IEEE Trans Pattern Anal Mach Intell. 2013 Jul;35(7):1552-64. doi: 10.1109/TPAMI.2012.247.
A 3D landmark detection method for 3D facial scans is presented and thoroughly evaluated. The main contribution of the presented method is the automatic and pose-invariant detection of landmarks on 3D facial scans under large yaw variations (that often result in missing facial data), and its robustness against large facial expressions. Three-dimensional information is exploited by using 3D local shape descriptors to extract candidate landmark points. The shape descriptors include the shape index, a continuous map of principal curvature values of a 3D object's surface, and spin images, local descriptors of the object's 3D point distribution. The candidate landmarks are identified and labeled by matching them with a Facial Landmark Model (FLM) of facial anatomical landmarks. The presented method is extensively evaluated against a variety of 3D facial databases and achieves state-of-the-art accuracy (4.5-6.3 mm mean landmark localization error), considerably outperforming previous methods, even when tested with the most challenging data.

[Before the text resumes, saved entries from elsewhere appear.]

(* ===== verification/AgentStore.v ===== *)
(** The agent's durable queue (crates/agent-storage): the SQLite tables that hold
    jobs, their events, the event outbox, reconciliation schedules and cloud
    acceptance, and every transaction on them.

    A table is a finite map from its primary key, or the list of its rows in
    insertion order.  A transaction is a function that returns the new tables or an
    error; an error rolls back, so the caller keeps the old tables.  The columns
    that carry a serialized value ([printer_native_binding_json]) hold the value. *)
From S2P Require Import Prelude Domain.

(** What the store calls outside the repository: the JSON parsers of [serde_json]
    and of SQLite, and the text of the [n]-th identifier drawn from
    [EventId::new()]. *)
Class StoreExternal := {
  json_value : string → bool;
  sqlite_json_valid : string → bool;
  event_id_text : nat → string;
}.

(** * Rows *)

Record PrinterNativeBindingPin := {
  pin_process_session_id : string;
  pin_generation : N;
  pin_printer_id : string;
  pin_output_profile_id : string;
  pin_language_profile_id : string;
  pin_language : string;
  pin_language_version : string;
  pin_profile_version : string;
  pin_media_type : string;
  pin_driver_fingerprint_sha256 : string;
  pin_support_pack_digest_sha256 : string;
}.
#[export] Instance PrinterNativeBindingPin_eq_dec : EqDecision PrinterNativeBindingPin.
Proof. solve_decision. Defined.

Record AcceptedJob := {
  aj_job_id : string;
  aj_submission_id : string;
  aj_printer_id : string;
  aj_printer_native_id : string;
  aj_title : string;
  aj_content_sha256 : string;
  aj_content_path : string;
  aj_content_kind : string;
  aj_options_json : string;
  aj_expires_unix_ms : option Z;
  aj_accepted_unix_ms : Z;
  aj_cloud_managed : bool;
}.

Record JobPersistenceFacts := {
  fx_route_connector_id : option string;
  fx_target_id : option string;
  fx_binding_id : option string;
  fx_profile_id : option string;
  fx_profile_revision : option N;
  fx_stock_id : option string;
  fx_loaded_media_snapshot_json : option string;
  fx_profile_snapshot_json : option string;
  fx_printer_native_binding : option PrinterNativeBindingPin;
}.

Definition default_facts : JobPersistenceFacts :=
  {| fx_route_connector_id := None; fx_target_id := None; fx_binding_id := None;
     fx_profile_id := None; fx_profile_revision := None; fx_stock_id := None;
     fx_loaded_media_snapshot_json := None; fx_profile_snapshot_json := None;
     fx_printer_native_binding := None |}.

Record LocalJob := {
  job_id : string;
  submission_id : string;
  printer_id : string;
  printer_native_id : string;
  printer_sequence : Z;
  title : string;
  content_sha256 : string;
  content_path : string;
  content_kind : string;
  options_json : string;
  state : string;
  expires_unix_ms : option Z;
  native_job_id : option string;
  target_id : option string;
  binding_id : option string;
  profile_id : option string;
  profile_revision : option N;
  stock_id : option string;
  loaded_media_snapshot_json : option string;
  cloud_managed : bool;
  profile_snapshot_json : option string;
  printer_native_binding : option PrinterNativeBindingPin;
  route_connector_id : option string;
}.

(** The columns of [jobs] that an update changes. *)
Definition with_columns (st : string) (native : option string) (owner : option string)
    (j : LocalJob) : LocalJob :=
  {| job_id := j.(job_id); submission_id := j.(submission_id); printer_id := j.(printer_id);
     printer_native_id := j.(printer_native_id); printer_sequence := j.(printer_sequence);
     title := j.(title); content_sha256 := j.(content_sha256); content_path := j.(content_path);
     content_kind := j.(content_kind); options_json := j.(options_json); state := st;
     expires_unix_ms := j.(expires_unix_ms); native_job_id := native;
     target_id := j.(target_id); binding_id := j.(binding_id); profile_id := j.(profile_id);
     profile_revision := j.(profile_revision); stock_id := j.(stock_id);
     loaded_media_snapshot_json := j.(loaded_media_snapshot_json);
     cloud_managed := j.(cloud_managed); profile_snapshot_json := j.(profile_snapshot_json);
     printer_native_binding := j.(printer_native_binding); route_connector_id := owner |}.

Definition with_state (st : string) (j : LocalJob) : LocalJob :=
  with_columns st j.(native_job_id) j.(route_connector_id) j.

(** A row of [jobs]. *)
Record JobRow := {
  row_job : LocalJob;
  next_attempt_unix_ms : option Z;
  attempt_count : N;
  accepted_unix_ms : Z;
  updated_unix_ms : Z;
  confidential : bool;
}.

Definition row_state (r : JobRow) : string := r.(row_job).(state).

(** [SET state = .., updated_unix_ms = ..] and nothing else. *)
Definition set_state (st : string) (t : Z) (r : JobRow) : JobRow :=
  {| row_job := with_state st r.(row_job); next_attempt_unix_ms := r.(next_attempt_unix_ms);
     attempt_count := r.(attempt_count); accepted_unix_ms := r.(accepted_unix_ms);
     updated_unix_ms := t; confidential := r.(confidential) |}.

提出并全面评估了一种用于 3D 面部扫描的 3D 地标检测方法。所提出方法的主要贡献是在大的偏航变化下(通常导致面部数据缺失)对 3D 面部扫描进行自动和姿态不变的地标检测,以及对大的面部表情的鲁棒性。通过使用 3D 局部形状描述符来提取候选地标点,利用三维信息。形状描述符包括形状指数、三维物体表面主曲率值的连续映射以及旋转图像,即物体三维点分布的局部描述符。通过将候选地标与面部解剖地标的 Facial Landmark Model(FLM)进行匹配来识别和标记候选地标。该方法在各种 3D 面部数据库中进行了广泛评估,达到了最先进的精度(4.5-6.3 毫米的平均地标定位误差),明显优于以前的方法,即使在最具挑战性的数据上进行测试也是如此。